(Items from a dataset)
Lemma searching_visit i V0 visited j stack island :
  i < device_count g → searching i V0 visited (j :: stack) island →
  searching i V0 ({[j]} ∪ visited)
    (reverse (filter (λ k, k ∉ {[j]} ∪ visited ∧ linked g j k = true) (seq 0 (device_count g))) ++ stack)
    ({[j]} ∪ island).
Proof.
  intros Hi [H1 H2 H3 H4 H5].
  assert (Hj : conn i j) by (apply H3; by left).
  pose proof (conn_lt _ _ Hj Hi) as Hjn. constructor.
  - subst. set_solver.
  - intros a [->%elem_of_singleton|?]%elem_of_union; auto.
  - intros a [Ha|Ha]%elem_of_app; [|apply H3; by right].
    apply elem_of_reverse, list_elem_of_filter in Ha as [[_ Hl] Ha%elem_of_seq].
    eapply rtc_r; [done|]. split_and!; [done|lia|done].
  - intros a b [->%elem_of_singleton|Ha]%elem_of_union Hab.
    + destruct (decide (b ∈ {[j]} ∪ visited)); [by left|right]. apply elem_of_app. left.
      destruct Hab as (_ & Hb & Hl). apply elem_of_reverse, list_elem_of_filter.
      split; [done|]. apply elem_of_seq. lia.
    + destruct (H4 a b Ha Hab) as [?|[->|?]%elem_of_cons]; [set_solver..|].
      right. apply elem_of_app. by right.
  - destruct H5 as [?|[[->|?]%elem_of_cons|?]]; [set_solver..| |auto].
    right. left. apply elem_of_app. by right.
Qed.

(** Iterations left: the stack, and the pushes of the nodes still unmarked. *)
Definition todo (visited : gset nat) (stack : list nat) : nat :=
  length stack + (device_count g - size (filter (λ k, k < device_count g) visited)) * device_count g.

Lemma todo_pop visited j stack : todo visited (j :: stack) = S (todo visited stack).
Proof. done. Qed.

Lemma filter_seq_length {P : nat → Prop} `{∀ x, Decision (P x)} m :
  length (filter P (seq 0 m)) ≤ m.
Proof. etrans; [apply length_filter|]. by rewrite length_seq. Qed.

Lemma size_below (V : gset nat) : size (filter (λ k, k < device_count g) V) ≤ device_count g.
Proof.
  trans (size (set_seq (C:=gset nat) 0 (device_count g))); [apply subseteq_size|by rewrite size_set_seq].
  intros x [Hx _]%elem_of_filter. apply elem_of_set_seq. lia.
Qed.

Lemma todo_visit visited j stack next :
  j ∉ visited → j < device_count g → length next ≤ device_count g →
  todo ({[j]} ∪ visited) (next ++ stack) < todo visited (j :: stack).
Proof.
  intros Hj Hjn Hnext. unfold todo. rewrite length_app. simpl.
  assert (Hs : size (filter (λ k, k < device_count g) ({[j]} ∪ visited)) =
    S (size (filter (λ k, k < device_count g) visited))).
  { replace (filter (λ k, k < device_count g) ({[j]} ∪ visited))
      with ({[j]} ∪ filter (λ k, k < device_count g) visited) by set_solver.
    rewrite size_union by set_solver. by rewrite size_singleton. }
  rewrite Hs. pose proof (size_below ({[j]} ∪ visited)) as Hb. rewrite Hs in Hb. nia.
Qed.

Lemma island_loop_spec fuel i V0 visited stack island :
  todo visited stack < fuel → i < device_count g → i ∉ V0 → closed V0 →
  searching i V0 visited stack island →
  ∃ X, island_loop g fuel visited stack island = Some (V0 ∪ X, X) ∧
    (∀ b, b ∈ X ↔ conn i b) ∧ closed (V0 ∪ X).
Proof.
  revert visited stack island. induction fuel as [|fuel IH]; intros visited stack island Hf Hi HiV Hc Hs;
    [lia|]. simpl. destruct stack as [|j stack].
  - destruct Hs as [-> H2 _ H4 H5]. exists island. split; [done|].
    assert (Hr : i ∈ island) by (destruct H5 as [?|[Hn|?]]; [done|by inversion Hn|done]).
    assert (Hcl : closed (V0 ∪ island)).
    { intros a b [Ha|Ha]%elem_of_union Hab; [apply elem_of_union_l; by eapply Hc|].
      destruct (H4 a b Ha Hab) as [?|Hn]; [done|by inversion Hn]. }
    split; [|done]. intros b. split; [by apply H2|]. intros Hib.
    assert (b ∈ V0 ∪ island) as [Hb|?]%elem_of_union; [|exfalso|done].
    + eapply closed_conn; [done..|set_solver].
    + apply HiV. eapply closed_conn; [done| |done]. by apply conn_sym.
  - assert (Hjn : j < device_count g).
    { eapply conn_lt; [|done]. eapply se_stack; [done|by left]. }
    destruct (decide (j ∈ visited)) as [Hj|Hj].
    + apply IH; auto; [rewrite todo_pop in Hf; lia|by eapply searching_pop].
    + apply IH; auto; [|by apply searching_visit].
      pose proof (todo_visit visited j stack
        (reverse (filter (λ k, k ∉ {[j]} ∪ visited ∧ linked g j k = true) (seq 0 (device_count g))))
        Hj Hjn) as Ht.
      rewrite length_reverse in Ht. specialize (Ht (filter_seq_length _)). lia.
Qed.

(** The outer loop: the islands found so far cover what is marked. *)
Lemma islands_from_spec nodes V :
  Forall (λ i, i < device_count g) nodes → closed V →
  ∃ l, islands_from g nodes V = Some l ∧
    (∀ X, X ∈ l → ∃ i, i ∈ nodes ∧ ∀ b, b ∈ X ↔ conn i b) ∧
    (∀ X, X ∈ l → X ## V) ∧
    (∀ i, i ∈ nodes → i ∈ V ∨ ∃ X, X ∈ l ∧ i ∈ X) ∧
    (∀ p q X Y, l !! p = Some X → l !! q = Some Y → p ≠ q → X ## Y).
Proof.
  intros Hn. revert V. induction Hn as [|i nodes Hi _ IH]; intros V HV; simpl.
  { exists []. split_and!; try done; intros *; by intros ?%elem_of_nil || (intros; by left). }
  destruct (decide (i ∈ V)) as [HiV|HiV].
  { destruct (IH V HV) as (l & -> & H1 & H2 & H3 & H4). exists l. split_and!; try done.
    - intros X HX. destruct (H1 X HX) as (j & ? & ?). exists j. split; [by right|done].
    - intros j [->|?]%elem_of_cons; auto. }
  destruct (island_loop_spec (island_fuel (device_count g)) i V V [i] ∅) as (X & Hl & HX & HcX);
    [|done..| |].
  { unfold todo, island_fuel. simpl. pose proof (size_below V). nia. }
  { constructor; set_solver. }
  rewrite Hl. simpl. destruct (IH (V ∪ X) HcX) as (l & -> & H1 & H2 & H3 & H4). simpl.
  exists (X :: l). split; [done|].
  assert (HXV : X ## V).
  { intros b Hb HbV. apply HiV. eapply closed_conn; [done| |done]. by apply conn_sym, HX. }
  split_and!.
  - intros Y [->|HY]%elem_of_cons; [exists i; split; [by left|done]|].
    destruct (H1 Y HY) as (j & ? & ?). exists j. split; [by right|done].
  - intros Y [->|HY]%elem_of_cons; [done|]. specialize (H2 Y HY). set_solver.
  - intros j [->|Hj]%elem_of_cons.
    + right. exists X. split; [by left|]. by apply HX.
    + destruct (H3 j Hj) as [[?|?]%elem_of_union|(Y & ? & ?)]; [by left| |].
      * right. exists X. split; [by left|done].
      * right. exists Y. split; [by right|done].
  - intros [|p] [|q] Y Z Hp Hq Hpq; simpl in *; simplify_eq.
    + specialize (H2 Z (list_elem_of_lookup_2 _ _ _ Hq)). set_solver.
    + specialize (H2 Y (list_elem_of_lookup_2 _ _ _ Hp)). set_solver.
    + eapply (H4 p q); eauto.
Qed.
End islands.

Task item ->
Only the lines above from the one with "(j :: stack)." through the one with "revert visited stack" should be duplicated, character for character.

Worked solution ->
  todo ({[j]} ∪ visited) (next ++ stack) < todo visited (j :: stack).
Proof.
  intros Hj Hjn Hnext. unfold todo. rewrite length_app. simpl.
  assert (Hs : size (filter (λ k, k < device_count g) ({[j]} ∪ visited)) =
    S (size (filter (λ k, k < device_count g) visited))).
  { replace (filter (λ k, k < device_count g) ({[j]} ∪ visited))
      with ({[j]} ∪ filter (λ k, k < device_count g) visited) by set_solver.
    rewrite size_union by set_solver. by rewrite size_singleton. }
  rewrite Hs. pose proof (size_below ({[j]} ∪ visited)) as Hb. rewrite Hs in Hb. nia.
Qed.

Lemma island_loop_spec fuel i V0 visited stack island :
  todo visited stack < fuel → i < device_count g → i ∉ V0 → closed V0 →
  searching i V0 visited stack island →
  ∃ X, island_loop g fuel visited stack island = Some (V0 ∪ X, X) ∧
    (∀ b, b ∈ X ↔ conn i b) ∧ closed (V0 ∪ X).
Proof.
  revert visited stack island. induction fuel as [|fuel IH]; intros visited stack island Hf Hi HiV Hc Hs;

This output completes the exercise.